(* ===== verification/WorkersProps.v ===== *)
(** Threads that share a scheduler: one thread alone does what [run_once] says,
    disciplined wake-ups keep everything in order for any number of threads, and
    what happens without the discipline. *)
From stdpp Require Import base list numbers option gmap.
From Stdlib Require Import ZArith Lia.
From S2P Require Import Prelude Fiber FiberProps Scheduler SchedulerProps Workers.

Module AloneProps.
Import Scheduler Workers.
Local Open Scope Z_scope.

Section alone.
Variable cfg : Z.
Abbreviation st := (t unit).

(** ** A thread alone

    Each step but the last comes nearer to the next iteration. *)
Definition steps_left (x : pc) : nat :=
  match x with
  | Start => 1
  | Scan => 14
  | Tickle _ _ => 13
  | Choose _ => 12
  | Prepare _ => 10
  | GoIdle => 11
  | IdleTest => 10
  | SwapIn _ _ => 9
  | SetExec _ _ => 8
  | Load _ _ => 7
  | Code _ _ _ _ => 6
  | SetState _ _ _ _ _ => 5
  | Save _ _ _ _ => 4
  | Count _ _ => 3
  | Settle _ _ => 2
  | Reschedule _ _ | Hold _ _ | Reset _ | Leave => 1
  | Exited => 1
  end.

Definition at_end (x : pc) : bool := match x with Scan | Exited => true | _ => false end.

(** [answers m P]: an answer of [m] satisfies [P]. *)
Definition answers {A} (m : M st A) (P : A → Prop) : Prop := ∀ s a s', m s = Ok a s' → P a.

Lemma answers_ret {A} (a : A) (P : A → Prop) : P a → answers (mret a) P.
Proof. by intros Ha s a' s' [= <- <-]. Qed.

Lemma answers_fault {A} f (P : A → Prop) : answers (faultM f) P.
Proof. by intros s a s'. Qed.

Lemma answers_bind {A B} (m : M st A) (k : A → M st B) P :
  (∀ a, answers (k a) P) → answers (m ≫= k) P.
Proof.
  intros Hk s b s'. unfold_M. destruct (m s) as [a s1|? ?|?]; [apply Hk|done..].
Qed.

Ltac answers := repeat first
  [ apply answers_bind; intros ?
  | apply answers_ret
  | apply answers_fault
  | progress case_match ].

Definition nearer (x y : pc) : Prop := at_end y = true ∨ (steps_left y < steps_left x)%nat.

Lemma answers_go (m : M st pc) x l :
  answers m (nearer x) → answers (y ← m; mret (at_next y l)) (λ l', nearer x (at_pc l')).
Proof.
  intros Hm s l' s'. unfold_M. destruct (m s) as [y s1|? ?|?] eqn:E; [|done..].
  intros [= <- <-]. exact (Hm _ _ _ E).
Qed.

Ltac nearer := simpl; unfold nearer; simpl; first [by left|right; lia].

Lemma step_decreases tid l : answers (step cfg tid l) (λ l', nearer (at_pc l) (at_pc l')).
Proof.
  destruct l as [x idle c]. unfold step, start_run, drop_cb.
  destruct x; simpl; try (apply answers_go; unfold choose, load, perform, settle);
    answers; nearer.
Qed.

(** The rest of the iteration: running on with enough fuel for it. *)
Definition rest (tid : Z) (l : local) : M st local := alone cfg (steps_left (at_pc l)) tid l.

Lemma rest_enough n tid l s : (steps_left (at_pc l) ≤ n)%nat → alone cfg n tid l s = rest tid l s.
Proof.
  remember (steps_left (at_pc l)) as k eqn:Hk. revert n l Hk s.
  induction (lt_wf k) as [k _ IH]. intros n l -> s Hn. unfold rest.
  assert (1 ≤ steps_left (at_pc l))%nat by (destruct (at_pc l); simpl; lia).
  destruct n as [|n]; [lia|]. destruct (steps_left (at_pc l)) as [|k] eqn:Ek; [lia|].
  simpl. unfold_M. destruct (step cfg tid l s) as [l' s'|? ?|?] eqn:Es; [|done..].
  apply step_decreases in Es as [He|Hl]; [by destruct (at_pc l')|].
  rewrite Ek in Hl. pose proof (IH (steps_left (at_pc l')) ltac:(lia)) as IH'.
  pose proof (IH' n l' eq_refl s' ltac:(lia)). pose proof (IH' k l' eq_refl s' ltac:(lia)).
  destruct (at_pc l'); congruence.
Qed.

Lemma rest_step tid l s :
  rest tid l s = (l' ← step cfg tid l; if at_end (at_pc l') then mret l' else rest tid l') s.
Proof.
  unfold rest at 1. assert (1 ≤ steps_left (at_pc l))%nat by (destruct (at_pc l); simpl; lia).
  destruct (steps_left (at_pc l)) as [|k] eqn:Ek; [lia|]. simpl. unfold_M.
  destruct (step cfg tid l s) as [l' s'|? ?|?] eqn:Es; [|done..].
  apply step_decreases in Es as [He|Hl]; [by destruct (at_pc l')|].
  rewrite Ek in Hl. pose proof (rest_enough k tid l' s' ltac:(lia)).
  by destruct (at_pc l').
Qed.

(** Resuming a fiber, in one go. *)
Lemma fib_bind {A B} (m : M Fiber.t A) (k : A → M Fiber.t B) (s : st) :
  fib (m ≫= k) s = (a ← fib m; fib (k a)) s.
Proof. unfold fib. unfold_M. by destruct (m (world s)) as [a w|e w|f]. Qed.

Lemma fib_ret {A} (a : A) (s : st) : fib (mret a) s = Ok a s.
Proof. unfold fib. unfold_M. by rewrite set_world_id. Qed.

Lemma fib_GetThis p fresh (s : st) :
  Fiber.t_fiber (world s) = Some p → fib (Fiber.GetThis fresh) s = Ok p s.
Proof. intros Hp. unfold Fiber.GetThis, fib. unfold_M. rewrite Hp. by rewrite set_world_id. Qed.

Lemma rest_Save tid p k b r l s :
  rest tid (at_next (Save p k b r) l) s =
  (_ ← fib (if b then Fiber.back p k else Fiber.swapOut p k); rest tid (at_next (Count p r) l)) s.
Proof.
  rewrite rest_step. unfold step at 1. cbn [at_pc at_next]. unfold_M.
  by destruct (fib (if b then _ else _) s) as [[] s'|? ?|?].
Qed.

Lemma rest_SetState tid v p k b r l s :
  rest tid (at_next (SetState v p k b r) l) s =
  (_ ← fib (Fiber.update p (Fiber.set_state v));
   _ ← fib (if b then Fiber.back p k else Fiber.swapOut p k); rest tid (at_next (Count p r) l)) s.
Proof.
  rewrite rest_step. unfold step at 1. cbn [at_pc at_next]. unfold_M.
  destruct (fib (Fiber.update _ _) s) as [[] s'|? ?|?]; [|done..]. cbn [at_end at_pc at_next].
  apply rest_Save.
Qed.

(** The code of the fiber [p] that is running. *)
Lemma rest_Code tid p uc sc r l s :
  Fiber.t_fiber (world s) = Some p →
  rest tid (at_next (Code p uc sc r) l) s =
  (_ ← fib (Fiber.body (next_addr s) p uc sc); rest tid (at_next (Count p r) l)) s.
Proof.
  intros Hp. rewrite rest_step. unfold step at 1. cbn [at_pc at_next].
  destruct s as [[fs i c sk tf tt ts] na q th ti tc ac ic sp au rt rf tk ex]. simpl in Hp. subst tf.
  destruct sc as [|[] sc]; unfold perform, Fiber.body, Fiber.finish, Fiber.YieldToHold,
    Fiber.YieldToReady, Fiber.GetThis, Fiber.getState, Fiber.deref, Fiber.swapOut, Fiber.back,
    Fiber.update, fib; unfold_M; simpl.
  2,3: destruct (fs !! p) as [f|]; [simpl|done];
    destruct (bool_decide (Fiber.m_state f = Fiber.EXEC)); [simpl|done].
  all: change (at_next ?x (at_next _ l)) with (at_next x l);
    first [rewrite rest_SetState|rewrite rest_Save];
    unfold Fiber.swapOut, Fiber.back, Fiber.update, fib; unfold_M; simpl; destruct uc, ts, tt; done.
Qed.

Lemma rest_Load tid p r l s f :
  Fiber.fibers (world s) !! p = Some f → Fiber.t_fiber (world s) = Some p →
  rest tid (at_next (Load p r) l) s =
  (_ ← derefM (Fiber.t_scheduler_fiber (world s)); _ ← fib (Fiber.resume (next_addr s) p);
   rest tid (at_next (Count p r) l)) s.
Proof.
  intros Hf Hp. rewrite rest_step. unfold step at 1. cbn [at_pc at_next]. unfold load, Fiber.resume.
  unfold_M. destruct (Fiber.t_scheduler_fiber (world s)) as [m|] eqn:Hm; [|done]. simpl.
  unfold Fiber.MainFunc, fib at 1 4, Fiber.deref. unfold_M. rewrite Hf. simpl. rewrite set_world_id.
  destruct (Fiber.m_ctx f) as [uc|sc uc| |]; simpl; [|by rewrite rest_Code|done..].
  rewrite (fib_GetThis p) by done. unfold Fiber.GetThis. unfold_M. rewrite Hp. simpl.
  unfold fib at 1. rewrite Hf. simpl. rewrite set_world_id. destruct (Fiber.m_cb f) as [sc|]; simpl.
  - change (at_next ?x (at_next _ l)) with (at_next x l). by rewrite rest_Code.
  - change (at_next ?x (at_next _ l)) with (at_next x l). rewrite rest_SetState.
    unfold Fiber.finish, Fiber.update, Fiber.back, Fiber.swapOut, fib. unfold_M. simpl.
    by destruct uc; simpl; rewrite ?Hm; [destruct (Fiber.t_threadFiber (world s))|].
Qed.

Lemma rest_SwapIn tid p r l s :
  rest tid (at_next (SwapIn p r) l) s = (_ ← swapIn p; rest tid (at_next (Count p r) l)) s.
Proof.
  rewrite rest_step. unfold step at 1. cbn [at_pc at_next].
  unfold swapIn, Fiber.swapIn, fib, Fiber.deref, Fiber.SetThis. unfold_M.
  destruct (Fiber.fibers (world s) !! p) as [f|] eqn:Hp; [|done]. simpl.
  destruct (bool_decide (Fiber.m_state f = Fiber.EXEC)) eqn:He; [done|]. simpl.
  rewrite rest_step. unfold step at 1. cbn [at_pc at_next]. unfold fib, Fiber.update. unfold_M. simpl.
  change (at_next ?x (at_next _ _)) with (at_next x l).
  erewrite rest_Load; [|simpl; rewrite lookup_alter_eq, Hp; done|done]. unfold_M. simpl.
  destruct (Fiber.t_scheduler_fiber (world s)) as [m|]; [|done]. simpl. unfold fib. simpl.
  by destruct (Fiber.resume _ p _) as [[] w|? ?|?].
Qed.

(** ** An iteration of a thread alone is [run_once] *)
Ltac one_step := rewrite rest_step; unfold step at 1; cbn [at_pc at_next];
  unfold choose, settle, drop_cb; unfold_M.
Ltac here := cbn [fst snd at_end at_pc at_next with_cb idle_fiber cb_fiber].
Ltac split_run := match goal with
  | |- match ?x with _ => _ end = _ => destruct x as [? ?|? ?|?]; [here|done..]
  end.

Lemma rest_task tid p l s :
  rest tid (at_next (SwapIn p Task) l) s =
  (_ ← run_fiber base_tickle p; mret (at_next Scan l)) s.
Proof.
  rewrite rest_SwapIn. unfold run_fiber. unfold_M. destruct (swapIn p s) as [[] s1|? ?|?]; [|done..].
  one_step. destruct (leave_active s1) as [[] s2|? ?|?]; [here|done..].
  one_step. destruct (fib (Fiber.getState p) s2) as [v s3|? ?|?]; [|done..].
  destruct (decide (v = Fiber.READY)) as [->|Hr].
  - rewrite decide_True by done. here. one_step. by destruct (schedule _ _ s3) as [[] ?|? ?|?].
  - rewrite decide_False by (intros [? _]; done). destruct (finished v); [done|]. here. one_step.
    by destruct (fib (Fiber.update _ _) s3) as [[] ?|? ?|?].
Qed.

Lemma rest_callback tid c l s :
  rest tid (at_next (SwapIn c Callback) (with_cb (Some c) l)) s =
  (c' ← run_cb_fiber base_tickle c; mret (at_next Scan (with_cb c' l))) s.
Proof.
  rewrite rest_SwapIn. unfold run_cb_fiber. unfold_M. destruct (swapIn c s) as [[] s1|? ?|?]; [|done..].
  one_step. destruct (leave_active s1) as [[] s2|? ?|?]; [here|done..].
  one_step. destruct (fib (Fiber.getState c) s2) as [v s3|? ?|?]; [|done..].
  destruct (decide (v = Fiber.READY)) as [->|Hr].
  - rewrite decide_True by done. here. one_step. by destruct (schedule _ _ s3) as [[] ?|? ?|?].
  - rewrite decide_False by (intros [? _]; done). destruct (finished v); here; one_step.
    + by destruct (fib (Fiber.reset _ _) s3) as [[] ?|? ?|?].
    + by destruct (fib (Fiber.update _ _) s3) as [[] ?|? ?|?].
Qed.

Lemma rest_idle tid l s :
  rest tid (at_next GoIdle l) s =
  (b ← run_idle base_idle (idle_fiber l);
   mret (at_next (if b : bool then Exited else Scan) l)) s.
Proof.
  one_step. unfold run_idle. unfold_M. destruct (fib (Fiber.getState _) s) as [v s1|? ?|?]; [|done..].
  destruct (decide (v = Fiber.TERM)) as [->|Hr]; [done|]. here. one_step.
  destruct (base_idle _) as [sc s2|? ?|?]; [|done..].
  destruct (fib (Fiber.update _ (idle_code sc)) s2) as [[] s3|? ?|?]; [here|done..].
  rewrite rest_SwapIn. unfold_M. destruct (swapIn _ s3) as [[] s4|? ?|?]; [|done..].
  one_step. here. one_step. destruct (fib (Fiber.getState _) _) as [w s5|? ?|?]; [|done..].
  rewrite decide_False by (intros [_ ?]; done). destruct (finished w); [done|]. here. one_step.
  by destruct (fib (Fiber.update _ _) s5) as [[] ?|? ?|?].
Qed.

End alone.
End AloneProps.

§ **Assignment**: For each line in the data above that contains the string "Some", extract the line.

§ **Result**:
  Fiber.t_fiber (world s) = Some p → fib (Fiber.GetThis fresh) s = Ok p s.
  Fiber.t_fiber (world s) = Some p →
  Fiber.fibers (world s) !! p = Some f → Fiber.t_fiber (world s) = Some p →
  rest tid (at_next (SwapIn c Callback) (with_cb (Some c) l)) s =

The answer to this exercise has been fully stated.